▶ **The records**

(** ** [parser_history] *)

(** The seed, which has no parser and is at depth 0, has a history of one
    entry. *)
Lemma seed_history_has_one_entry :
  depth_in [seed_object] seed_object 0
  /\ parser seed_object = None
  /\ parser_history 1 [seed_object] seed_object = Some [None]
  /\ ~ (exists l, parser_history 1 [seed_object] seed_object = Some l
                  /\ length l = 0).
Proof.
  split_and!; [by constructor|done|done|].
  intros (l & Hl & Hlen). vm_compute in Hl. injection Hl as <-. discriminate Hlen.
Qed.

Lemma parser_history_depth_witness :
  depth_in [dropped_object; loaded_object] loaded_object 1
  /\ exists l,
       lineage [dropped_object; loaded_object] loaded_object l
       /\ length l = 2
       /\ forall fuel, 1 <= fuel ->
            parser_history fuel [dropped_object; loaded_object] loaded_object = Some l.
Proof.
  assert (H : depth_in [dropped_object; loaded_object] loaded_object 1).
  { apply (depth_child _ loaded_object 0 0); [reflexivity|].
    apply depth_seed. reflexivity. }
  exact (conj H (parser_history_depth _ _ _ H)).
Defined.

(** ** The parent given by [add_to_queue] *)

(** After [dispatch] has returned, the current file object is still the seed,
    not the seed's parent, and a file object queued then gets the seed as
    parent. *)
Lemma current_file_object_not_reset :
  is_finished (dispatch default_only_dispatcher 1 seeded) = true
  /\ parent (deref 0 after_first_dispatch) = None
  /\ _current_file_object after_first_dispatch = Some 0
  /\ _current_file_object after_first_dispatch <> parent (deref 0 after_first_dispatch)
  /\ parent (deref 1 queued_after_dispatch) = Some 0
  /\ parent (deref 1 queued_after_dispatch) <> None.
Proof. split_and!; by vm_compute. Qed.

(** ** Failures *)



(** ** [UnableToParse] *)


(** The seed goes through [Picky] and [Implant] in one turn: it is popped
    once and never queued again, and keeps the description [Picky] lent it. *)
Example misidentified_seed_run :
  let st := state_of (dispatch first_match_dispatcher 1 seed_state) in
  popped (trace st) = [0]
  /\ queued (trace st) = []
  /\ tried (trace st) = [("Picky"%string, 0); ("Implant"%string, 0)]
  /\ description (deref 0 st) = Some "Packed sample"%string
  /\ parser (deref 0 st) = Some "Implant"%string.
Proof. split_and!; by vm_compute. Qed.

(** ** [output()] *)

(** The reporter already has the name: two calls of [output()] make no call
    of [output_file] at all. *)
Lemma output_twice_on_known_name :
  output_file (deref 0 known_payload_state) = true
  /\ _outputted_file (deref 0 known_payload_state) = false
  /\ sink_calls (trace (output 0 (output 0 known_payload_state))) = []
  /\ length (sink_calls (trace (output 0 (output 0 known_payload_state)))) <> 1.
Proof. split_and!; by vm_compute. Qed.

(** Whatever the reporter does with the names: one that keeps none is still
    called once only, [_outputted_file] stopping the second call. *)
Example output_twice_forgetful_reporter :
  sink_calls (trace (@output forgetful_reporter 0
                       (@output forgetful_reporter 0 fresh_payload_state))) =
    [([], "payload.bin"%string, EmptyString)]
  /\ outputfiles (@output forgetful_reporter 0 fresh_payload_state) = [].
Proof. split; by vm_compute. Qed.

Lemma output_twice_emits_once_witness :
  0 < length (objects fresh_payload_state)
  /\ output_file (deref 0 fresh_payload_state) = true
  /\ _outputted_file (deref 0 fresh_payload_state) = false
  /\ (file_name (deref 0 fresh_payload_state) ∉ outputfiles fresh_payload_state)
  /\ trace (output 0 (output 0 fresh_payload_state)) =
       trace fresh_payload_state ++
         [OutputFile (file_data (deref 0 fresh_payload_state))
                     (file_name (deref 0 fresh_payload_state))
                     (or_empty (description (deref 0 fresh_payload_state)))]
  /\ output 0 (output 0 fresh_payload_state) = output 0 fresh_payload_state
  /\ _outputted_file (deref 0 (output 0 fresh_payload_state)) = true.
Proof.
  assert (H1 : 0 < length (objects fresh_payload_state)) by (simpl; lia).
  assert (H2 : output_file (deref 0 fresh_payload_state) = true) by reflexivity.
  assert (H3 : _outputted_file (deref 0 fresh_payload_state) = false) by reflexivity.
  assert (H4 : file_name (deref 0 fresh_payload_state) ∉ outputfiles fresh_payload_state)
    by apply not_elem_of_nil.
  destruct (output_twice_emits_once 0 fresh_payload_state H1 H2 H3 H4)
    as (Ht & Hsame & Hflag & _).
  exact (conj H1 (conj H2 (conj H3 (conj H4 (conj Ht (conj Hsame Hflag)))))).
Defined.

Lemma output_skips_known_name_witness :
  file_name (deref 0 known_payload_state) ∈ outputfiles known_payload_state
  /\ output 0 known_payload_state = known_payload_state
  /\ sink_calls (trace (output 0 known_payload_state)) =
       sink_calls (trace known_payload_state).
Proof.
  assert (H : file_name (deref 0 known_payload_state) ∈ outputfiles known_payload_state)
    by (vm_compute; left).
  destruct (output_skips_known_name 0 known_payload_state H) as (Hsame & Hcalls & _).
  exact (conj H (conj Hsame Hcalls)).
Defined.
(** X14.  An added item shows up on the tab: after a committed
    [addItemToSession], [getSessionItems] lists a line with the returned id,
    the product, the quantity and the unit price and subtotal that were
    returned, and every line that was on the tab before is still on it,
    unchanged. *)
Theorem added_item_is_on_the_tab
    (db db' : Db) (sid pid : string) (q now : Z) (item : AddedItem) :
  addItemToSession sid pid q now db = (inr item, db') ->
  exists tab tab' line,
    getSessionItems sid db = (inr tab, db) /\
    getSessionItems sid db' = (inr tab', db') /\
    In line tab' /\
    ii_id line = ai_id item /\ ii_productId line = pid /\
    ii_productName line = ai_productName item /\ ii_quantity line = q /\
    ii_unitPrice line = ai_unitPrice item /\ ii_subtotal line = ai_subtotal item /\
    forall x, In x tab -> In x tab'.
Proof.
  intros H.
  assert (Hok : exists s p,
             sessions db !! sid = Some s /\ products db !! pid = Some p /\
             item = mkAddedItem (next_session_item_id db) pid (p_name p) q
                      (price p) (fmul (price p) (inject_Z q)) now /\
             db' = set_session_items
                     (fun l => l ++ [mkSessionItem (next_session_item_id db) sid pid q
                                       (price p) (fmul (price p) (inject_Z q)) now now])
                     (set_products
                        (alter (fun p => mkProduct (p_name p) (p_description p)
                                           (p_category p) (price p) (stock p - q))
                               pid) db)).
  { revert H. unfold addItemToSession, decrement_stock. unfold_M.
    destruct (sessions db !! sid) as [s|] eqn:Hs; [| discriminate].
    destruct (decide (s_status s = ended)); [discriminate |].
    destruct (products db !! pid) as [p|] eqn:Hp; [| discriminate].
    destruct (stock p <? q)%Z; [discriminate |].
    intros [= <- <-]. exists s, p. auto. }
  destruct Hok as (s & p & Hs & Hp & -> & ->).
  set (newItem := mkSessionItem (next_session_item_id db) sid pid q (price p)
                    (fmul (price p) (inject_Z q)) now now).
  set (p' := mkProduct (p_name p) (p_description p) (p_category p) (price p)
               (stock p - q)).
  set (db' := set_session_items _ _).
  eexists _, _, (tab_entry newItem p').
  split; [reflexivity |]. split; [reflexivity |]. split.
  - apply in_map_iff. exists (newItem, p'). split; [reflexivity |].
    apply In_session_items_joined. subst db'.
    cbn [session_items products set_session_items set_products].
    split; [apply in_or_app; right; left; reflexivity |].
    split; [reflexivity |]. cbn [si_product_id newItem].
    rewrite lookup_alter_eq, Hp. reflexivity.
  - repeat split; try reflexivity.
    intros x Hx. apply in_map_iff in Hx. destruct Hx as ([it p0] & <- & Hin).
    apply In_session_items_joined in Hin. destruct Hin as (Hin & Hsid & Hp0).
    destruct (decide (pid = si_product_id it)) as [Heq | Hne].
    + apply in_map_iff.
      exists (it, p'). split.
      * rewrite <- Heq, Hp in Hp0. injection Hp0 as <-. reflexivity.
      * apply In_session_items_joined. subst db'.
        cbn [session_items products set_session_items set_products].
        split; [apply in_or_app; left; exact Hin |]. split; [exact Hsid |].
        rewrite <- Heq, lookup_alter_eq, Hp. reflexivity.
    + apply in_map_iff. exists (it, p0). split; [reflexivity |].
      apply In_session_items_joined. subst db'.
      cbn [session_items products set_session_items set_products].
      split; [apply in_or_app; left; exact Hin |]. split; [exact Hsid |].
      rewrite lookup_alter_ne by assumption. exact Hp0.
Qed.

Lemma added_item_is_on_the_tab_witness :
  let r := addItemToSession "s1" "prod-1" 3 100 Sample.db_active in
  exists tab' line,
    getSessionItems "s1" (snd r) = (inr tab', snd r) /\
    In line tab' /\ ii_productId line = "prod-1" /\ ii_quantity line = 3%Z.
Proof.
  intros r.
  edestruct (added_item_is_on_the_tab Sample.db_active (snd r) "s1" "prod-1" 3 100)
    as (tab & tab' & line & _ & Htab' & Hin & _ & Hpid & _ & Hq & _).
  - subst r. vm_compute. reflexivity.
  - exists tab', line. auto.
Defined.

(** ** Checkout: stock, lines and errors *)

(** The catalog entry of a product after the cart loop: its stock is down
    by what the cart asked of it, its name and price are as before. *)
Lemma process_cart_products items : forall st acc db st' acc' db',
  process_cart items st acc db = (inr (st', acc'), db') ->
  forall pid p, products db !! pid = Some p ->
    products db' !! pid
    = Some (mkProduct (p_name p) (p_description p) (p_category p) (price p)
              (stock p - requested pid items)).
Proof.
  induction items as [| it items IH]; intros st acc db st' acc' db' H pid p Hp.
  - cbn in H. unfold_M. injection H as <- <- <-. cbn [requested foldr].
    rewrite Z.sub_0_r. rewrite Hp. destruct p; reflexivity.
  - cbn [process_cart] in H. unfold_M. unfold decrement_stock in H. unfold_M.
    destruct (products db !! productId it) as [ph|] eqn:Hph; [| discriminate].
    destruct (stock ph <? quantity it)%Z; [discriminate |].
    cbn [requested foldr]. fold (requested pid items).
    destruct (decide (productId it = pid)) as [<- | Hne].
    + rewrite Hph in Hp. injection Hp as <-.
      erewrite (IH _ _ _ _ _ _ H);
        [| cbn [products set_products]; rewrite lookup_alter_eq, Hph; reflexivity].
      cbn; do 2 f_equal; lia.
    + erewrite (IH _ _ _ _ _ _ H);
        [| cbn [products set_products]; rewrite lookup_alter_ne by assumption;
           exact Hp].
      do 2 f_equal; lia.
Qed.

Lemma receipt_line_of_alter db f pid it :
  (forall p, p_name (f p) = p_name p /\ price (f p) = price p) ->
  receipt_line_of (set_products (alter f pid) db) it = receipt_line_of db it.
Proof.
  intros Hf. unfold receipt_line_of. cbn [products set_products].
  destruct (decide (pid = productId it)) as [-> | Hne].
  - rewrite lookup_alter_eq. destruct (products db !! productId it) as [p|]; cbn;
      [| reflexivity].
    destruct (Hf p) as [-> ->]. reflexivity.
  - rewrite lookup_alter_ne by assumption. reflexivity.
Qed.

(** On success the loop has appended one line per cart line, in order, at
    the catalog names and prices. *)
Lemma process_cart_lines items : forall st acc db st' acc' db',
  process_cart items st acc db = (inr (st', acc'), db') ->
  Some <$> acc' = (Some <$> acc) ++ (receipt_line_of db <$> items).
Proof.
  induction items as [| it items IH]; intros st acc db st' acc' db' H.
  - cbn in H. unfold_M. injection H as <- <- <-. cbn. rewrite app_nil_r. reflexivity.
  - cbn [process_cart] in H. unfold_M. unfold decrement_stock in H. unfold_M.
    destruct (products db !! productId it) as [p|] eqn:Hp; [| discriminate].
    destruct (stock p <? quantity it)%Z; [discriminate |].
    apply IH in H. rewrite H. rewrite fmap_app, <- app_assoc. f_equal.
    cbn [fmap list_fmap app]. f_equal.
    + unfold receipt_line_of. rewrite Hp. reflexivity.
    + apply list_fmap_ext. intros i x _. apply receipt_line_of_alter.
      intros p0. cbn. auto.
Qed.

▶ **What this task involves**
Work through the records line by line, and once you reach the final line, report only how many held "fmul".

▶ **Solution**
3